Graemantle laughed indulgently.

“And at what rate do your electric trains move?”

“About a hundred and fifty miles an hour.”

“Then it takes no longer to go to Mars by the stellar car than it takes to come from New York to Wisconsin?”

“No,” said he; “why should it? Time is only an idea. You thought you knew that before; but now you begin to realize it.”

“Still,” I objected, “the journey to Mars has not yet actually been accomplished.”

At this moment a small side door opened and Wraithe and Stanifex, who had just come to Penokee by the electric, and by walking balloon, entered. “Quite right,” remarked Stanifex, the doubter, who had heard my last words.

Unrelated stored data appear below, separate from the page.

(** * ping-tool: the log view of [src/main.js]

    A shallow embedding of the front end's log reconciliation and probe
    lifecycle code, and the properties of its specification.

    - JavaScript values are a small tagged union.  Numbers are IEEE 754
      binary64, so they are Rocq's primitive floats, and [>=] and [!==] on
      them are the IEEE comparisons.  Strings are sequences of UTF-16 code
      units.
    - The module-level variables ([running], [logs], [pollTimer],
      [autoScroll]) are fields of one [state] record, next to what the code
      does to its surroundings: the error line, the calls of [renderLogs],
      the interval timers of the window, the commands sent to the backend
      and the promises that are still pending.
    - An [async] function is cut at each [await]: the part before it runs in
      the event that calls the function, the part after it in the event that
      settles the promise.  Events (clicks, scrolling, timer ticks,
      "ping-log" deliveries, settlements) interleave freely; each runs to
      completion.
    - [Page] adds what the same functions write to the page (the list, the
      controls, the scroll buttons) and the choice of the log directory;
      [Alert] has the form of the mail server, the test mail and the export.
      Loading, saving and importing the settings write to the form through
      the coercions of the browser; they are left out, as are the dialog and
      its tabs. *)

From Stdlib Require Import String Ascii List Bool Arith NArith ZArith Lia.
From Stdlib Require Import Floats.
Import ListNotations.

Local Open Scope list_scope.

(** ** Numbers *)

Module Num.

(** [a >= b], [a !== b] and [a < b] on numbers. *)
Definition ge (a b : float) : bool := PrimFloat.leb b a.
Definition strict_ne (a b : float) : bool := negb (PrimFloat.eqb a b).
Definition lt (a b : float) : bool := PrimFloat.ltb a b.

Definition is_nan (a : float) : bool := PrimFloat.is_nan a.

(** [Number.isInteger]: finite, and no bit of the mantissa below the
    binary point. *)
Definition is_integer (a : float) : bool :=
  match Prim2SF a with
  | S754_zero _ => true
  | S754_finite _ m e =>
      (0 <=? e)%Z || (Z.pos m mod 2 ^ (- e) =? 0)%Z
  | S754_infinity _ | S754_nan => false
  end.

(** The number written as the non-negative integer literal [n]. *)
Definition of_nat (n : nat) : float :=
  PrimFloat.of_uint63 (Uint63.of_Z (Z.of_nat n)).

(** ToInt32, the conversion of a number given to an attribute that is a
    32-bit integer: NaN, the zeros and the infinities give 0; another
    number is cut to its integer part, taken modulo 2^32 and read as
    signed. *)
Definition ToInt32 (a : float) : Z :=
  match Prim2SF a with
  | S754_finite s m e =>
      let magnitude :=
        if (0 <=? e)%Z then (Z.pos m * 2 ^ e)%Z
        else (Z.pos m / 2 ^ (- e))%Z in
      let int := if s then (- magnitude)%Z else magnitude in
      let int32bit := (int mod 2 ^ 32)%Z in
      if (2 ^ 31 <=? int32bit)%Z then (int32bit - 2 ^ 32)%Z else int32bit
  | S754_zero _ | S754_infinity _ | S754_nan => 0%Z
  end.

End Num.

(** ** Strings *)

Definition jsstring : Type := list N.

(** A literal of the source, for the characters of ASCII. *)
Definition lit (s : string) : jsstring :=
  map N_of_ascii (list_ascii_of_string s).

Fixpoint str_eqb (s t : jsstring) : bool :=
  match s, t with
  | [], [] => true
  | c :: s', d :: t' => N.eqb c d && str_eqb s' t'
  | _, _ => false
  end.

(** The code units [String.prototype.trim] strips: ECMAScript's WhiteSpace
    (TAB, VT, FF, SP, NBSP, ZWNBSP and the other space separators) and
    LineTerminator (LF, CR, LS, PS). *)
Definition isWhiteSpace (c : N) : bool :=
  (existsb (N.eqb c)
     [9; 10; 11; 12; 13; 32; 160; 5760; 8232; 8233; 8239; 8287; 12288; 65279]
   || ((8192 <=? c) && (c <=? 8202)))%N.
(* ===== verification/_CoqProject ===== *)
-Q . S2P
Prelude.v
Addr.v
World.v
Monad.v
LinkedList.v
Packet.v
Filter.v
Route.v
Netlink.v
NetlinkSpec.v
Iface.v
Session.v
Proxy.v
Receive.v
Daemon.v
Text.v
Conf.v
Alloc.v
Io.v
User.v
Privilege.v
Main.v
Diag.v
Bpf.v
RtSocket.v
RtSocketSpec.v
BsdIface.v
Counting.v
Invariant.v
IfaceSafe.v
SessionSafe.v
DaemonSafe.v
StartSafe.v
ConfSafe.v
ExitSafe.v
IoSafe.v
IoDispatch.v
MainSafe.v
BsdSafe.v
SessionSpec.v
SessionLive.v
Demo.v
UserSpec.v
UserProps.v
SessionProps.v
DaemonProps.v
IoProps.v
MainProps.v
PacketProps.v
BsdProps.v
NetlinkProps.v
ConfProps.v
(* ===== verification/Addr.v ===== *)
(** * Addresses (src/addr.c, union nd_addr and struct nd_lladdr of src/ndppd.h)

    An IPv6 address is kept as the code keeps it: four host-order 32-bit words
    that overlay the sixteen network-order bytes.  The byte order of the host is
    the class [ByteOrder]; the prefix masks, the byte view and everything that
    depends on them are given for both orders, as the [#if] in addr.c does. *)
From S2P Require Import Prelude.

Inductive byte_order := BigEndian | LittleEndian.
Class ByteOrder := host_order : byte_order.

(** ** Data *)

(** [union nd_addr]: the [u32] view. *)
Record nd_addr := mk_addr { u32_0 : Z; u32_1 : Z; u32_2 : Z; u32_3 : Z }.

(** [struct nd_lladdr]: six bytes. *)
Record nd_lladdr := mk_ll
  { ll_0 : Z; ll_1 : Z; ll_2 : Z; ll_3 : Z; ll_4 : Z; ll_5 : Z }.

#[export] Instance nd_addr_eq_dec : EqDecision nd_addr.
Proof. solve_decision. Defined.
#[export] Instance nd_lladdr_eq_dec : EqDecision nd_lladdr.
Proof. solve_decision. Defined.

Definition u32 (a : nd_addr) (i : Z) : Z :=
  if i =? 0 then u32_0 a else if i =? 1 then u32_1 a
  else if i =? 2 then u32_2 a else u32_3 a.

(** The words are 32 bits wide. *)
Definition addr_wf (a : nd_addr) : Prop :=
  is_u32 (u32_0 a) ∧ is_u32 (u32_1 a) ∧ is_u32 (u32_2 a) ∧ is_u32 (u32_3 a).

Definition addr_zero : nd_addr := mk_addr 0 0 0 0.
Definition ll_zero : nd_lladdr := mk_ll 0 0 0 0 0 0.

(** ** The code *)

Section code.
Context {BO : ByteOrder}.

(** Position in a 32-bit word of the [i]-th byte of its memory image. *)
Definition byte_shift (i : Z) : Z :=
  match host_order with
  | LittleEndian => 8 * i
  | BigEndian => 8 * (3 - i)
  end.

(** [addr->u8[i]] *)
Definition u8 (a : nd_addr) (i : Z) : Z :=
  Z.land (Z.shiftr (u32 a (i / 4)) (byte_shift (i mod 4))) 0xff.

Definition nd_addr_is_multicast (addr : nd_addr) : bool := u8 addr 0 =? 0xff.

“Wait and see,” retorted Graemantle. “I still have confidence.”

The floor now opened, and some tables ascended noiselessly through a trap door, delicately set out with pleasing viands, most of which were new to me. Animal food was not present, and the articles of diet laid before us were chiefly vegetable nitrogenous products made by the fixature of nitrogen. Thus we had vegetable steaks, partridges, and so on, which contained all the nutriment of beef and bird without their heaviness, and were exceedingly palatable. Among the liquids we had a new sort of milk somewhat resembling koumiss, but with a daintier taste and a delicious fragrance; also sparkling colored water and a compound called “Life-brew,” which was as stimulating as wine, but more sustaining, and nonalcoholic. Alcoholic drinks, I learned, had gone out completely; not by law, but by common-sense, and were used only in medicine or for the punishment of criminals, in rare cases. There was nothing that malefactors dreaded more than a sentence to a month or two of rum, whisky, brandy, or even champagne diet.